Well, with splunk you have three different ways to handle json.
1. Indexed-extractions
2. Automatic search-time extractions
3. spath
The first two rely on the event in its entirety being a well-formed json. So they won't work if the event contains additional "headers" or "footers".
If I remember correctly, the indexed extractions are done way before the SEDCMD's in the parsing queue (which makes sense since you can do indexed extractions on Universal Forwarders but can't do SEDCMD's on them), so you can't trim your events with SEDCMD's (or any other transforms) to leave just the json part for indexed extractions. But you can trim your original event and have splunk extract json fields in search-time.
Mind you that the extractions done with each method produce a bit different results in terms of field naming.
So if you have a well-formed json as an input event you can use any of those three options. If you have some extra data in your event you're left with two options:
1. Transform your event prior to indexing so only the well-formed json data is left (effectively losing some part of your original raw data) and use search-time json KV extraction or
2. Leave the event as is and use spath in search time to parse selected part of the event.
Both approaches have their pros and cons so it's up to you.

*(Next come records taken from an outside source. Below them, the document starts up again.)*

(** * light_chat/models/ngram_module.py: the vanilla n-gram module

    A shallow embedding of [NgramModuleVanilla], [train_model],
    [evaluate_model] and the script's main block.

    The module is written against two libraries, torch and torchmetrics.
    Their numeric kernels (float arithmetic, tanh, the sampler behind
    [torch.randn], the value of the cross-entropy, reverse-mode
    differentiation) are an interface here, class [Torch]; everything
    the module itself does with them (which tensors are indexed,
    reshaped, multiplied, updated, in which order, on which objects) is
    written out.  Tensors are a shape and a row-major storage, as in
    torch; tensor operations are given at the ranks the module uses
    them (a matrix times a matrix, a matrix plus a vector as long as its
    rows), and raise [RuntimeError] elsewhere. *)

From Stdlib Require Import ZArith Lia Bool Reals Lra ClassicalEpsilon.
From stdpp Require Import base list.
(** The base table, row by row: the surviving raw rows, normalised, each
    with its thumbnail markup added. *)
Lemma ingest_rows raw base :
  ingest raw = Ok base →
  has_column "price_value" raw = true
  ∧ ∃ links, length links = length (survivors raw)
      ∧ records base
        = zip_with (λ link ir, <["thumbnail_link" := CStr link]> (normalize_row raw ir.1 ir.2))
                   links (survivors raw).
Proof.
  unfold ingest. destruct (has_column "price_value" raw) eqn:Hprice.
  - destruct (range_filter_normalize raw Hprice) as (view & Hview & Hrows & _).
    intros Hbase. split; [done|]. revert Hbase.
    destruct (normalize raw) as [norm|]; [|done]. cbn [mbind outcome_bind] in *.
    rewrite Hview. cbn [mbind outcome_bind]. unfold add_thumbnails.
    destruct (has_column "thumbnail" view).
    + destruct (traverse (λ r, create_thumbnail_html (cell_at "thumbnail" r))
                         (records view)) as [links|] eqn:Hlinks; [|done].
      cbn [mbind outcome_bind]. intros [= <-]. exists links.
      apply traverse_length in Hlinks. rewrite Hrows, length_fmap in Hlinks.
      split; [done|]. cbn [records]. rewrite Hrows. by rewrite zip_with_fmap_r.
    + intros [= <-]. exists (replicate (length (survivors raw)) "").
      split; [by rewrite length_replicate|].
      cbn [records set_col]. rewrite Hrows, zip_with_const_l.
      by rewrite <- list_fmap_compose.
  - by rewrite normalize_missing_price.
Qed.

Lemma fmap_zip_with_snd {A B C D} (f : A → B → C) (g : C → D) (h : B → D)
    (l : list A) (k : list B) :
  (∀ a b, g (f a b) = h b) → length l = length k → g <$> zip_with f l k = h <$> k.
Proof.
  intros Hg. revert k. induction l as [|a l IH]; intros [|b k] ?; simplify_eq/=; [done|].
  f_equal; auto.
Qed.

(** A column of the base table other than the thumbnail markup, read off the
    surviving raw rows. *)
Lemma base_column raw base k :
  ingest raw = Ok base → k ≠ "thumbnail_link" →
  cell_at k <$> records base
  = (λ ir, cell_at k (normalize_row raw ir.1 ir.2)) <$> survivors raw.
Proof.
  intros (_ & links & Hlen & ->)%ingest_rows Hk.
  apply fmap_zip_with_snd; [|done].
  intros link ir. unfold cell_at. by rewrite lookup_insert_ne.
Qed.

Lemma cell_at_num k (r : gmap string cell) x : cell_at k r = CNum x → r !! k = Some (CNum x).
Proof. unfold cell_at. destruct (r !! k); cbn; congruence. Qed.

Lemma elem_of_column {A} (g : gmap string cell → A) (r : gmap string cell)
    (rows : list (gmap string cell)) :
  r ∈ rows → g r ∈ g <$> rows.
Proof. apply list_elem_of_fmap_2. Qed.

Lemma survivors_prices raw :
  (λ ir : nat * gmap string cell, normal_price ir.2) <$> survivors raw
  = filter (λ c, in_price_range c = true) (normal_price <$> records raw).
Proof.
  unfold survivors.
  transitivity (filter (λ c, in_price_range c = true)
                  (normal_price <$> (zip (seq 0 (length (records raw))) (records raw)).*2)).
  - by rewrite <- list_fmap_compose, filter_fmap.
  - by rewrite snd_zip by (by rewrite length_seq).
Qed.

(** C1.  In the base table of any raw frame every row has a numeric
    [price_value] between 100 and 10000, both included; and the prices of the
    base table are the prices of the raw rows (the number each holds or
    spells, 0 when it holds none) with those outside the range left out, in
    order: rows are dropped, no price is clamped or edited. *)
Theorem base_table_price_in_range raw base :
  ingest raw = Ok base →
  (∀ r, r ∈ records base →
     ∃ p, r !! "price_value" = Some (CNum p)
          ∧ num_leb (num_of_Z 100) p = true ∧ num_leb p (num_of_Z 10000) = true)
  ∧ cell_at "price_value" <$> records base
    = filter (λ c, in_price_range c = true) (normal_price <$> records raw).
Proof.
  intros Hbase.
  assert (Hprices : cell_at "price_value" <$> records base
                    = filter (λ c, in_price_range c = true) (normal_price <$> records raw)).
  { rewrite (base_column raw base) by done. rewrite <- survivors_prices.
    apply list_fmap_ext. intros _ [i r] _. cbn.
    apply normalize_row_price. by apply ingest_rows in Hbase as [? _]. }
  split; [|done]. intros r Hr.
  apply (elem_of_column (cell_at "price_value")) in Hr.
  rewrite Hprices in Hr. apply list_elem_of_filter in Hr as [Hrange _].
  destruct (cell_at "price_value" r) as [|p| | | |] eqn:Hp; try done.
  exists p. split; [by apply cell_at_num|]. by apply andb_true_iff in Hrange.
Qed.

Lemma has_column_add_column c k cols :
  bool_decide (c ∈ add_column k cols) = bool_decide (c = k) || bool_decide (c ∈ cols).
Proof.
  unfold add_column. destruct (bool_decide_reflect (k ∈ cols)).
  - destruct (bool_decide_reflect (c = k)); subst; cbn;
      [by rewrite bool_decide_eq_true_2|done].
  - rewrite <- bool_decide_or. apply bool_decide_ext.
    rewrite elem_of_app, list_elem_of_singleton. tauto.
Qed.

(** The columns of the base table: those of the raw frame and the derived
    ones. *)
Lemma ingest_columns raw base c :
  ingest raw = Ok base →
  has_column c base
  = bool_decide (c = "thumbnail_link") || (bool_decide (c ∈ derived_columns) || has_column c raw).
Proof.
  unfold ingest. destruct (has_column "price_value" raw) eqn:Hprice.
  - destruct (range_filter_normalize raw Hprice) as (view & Hview & _ & Hcols).
    destruct (normalize raw) as [norm|]; [|done]. cbn [mbind outcome_bind] in *.
    rewrite Hview. cbn [mbind outcome_bind]. unfold add_thumbnails.
    destruct (has_column "thumbnail" view).
    + destruct (traverse (λ r, create_thumbnail_html (cell_at "thumbnail" r))
                         (records view)) as [links|]; [|done].
      cbn [mbind outcome_bind]. intros [= <-]. unfold has_column at 1. cbn [columns].
      by rewrite has_column_add_column, <- Hcols.
    + intros [= <-]. by rewrite has_column_set_col, Hcols.
  - by rewrite normalize_missing_price.
Qed.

This will gives you required value in json field. Now just add `| spath input=json` to get values from json..
KV
I was able to take some of the input you provided and get into transforms so now it is all parsing and searchable. Thank you for the help
@splunk:~$ cat /opt/splunk/etc/system/local/props.conf
[Untangle]
KV_MODE = json
TRANSFORMS-untangle = Untangle_transform
@splunk:~$ cat /opt/splunk/etc/system/local/transforms.conf
[Untangle_transform]
SOURCE_KEY = _raw
DEST_KEY = _raw
REGEX = ({.+})
FORMAT = $1
But that's different. You're cutting a part of the event off during ingest. That's modifying the original raw event.
I also looked some time ago to find a way to do auto-kv on part of message (when you have some "header" and after that you get json or xml structure) and didn't find any.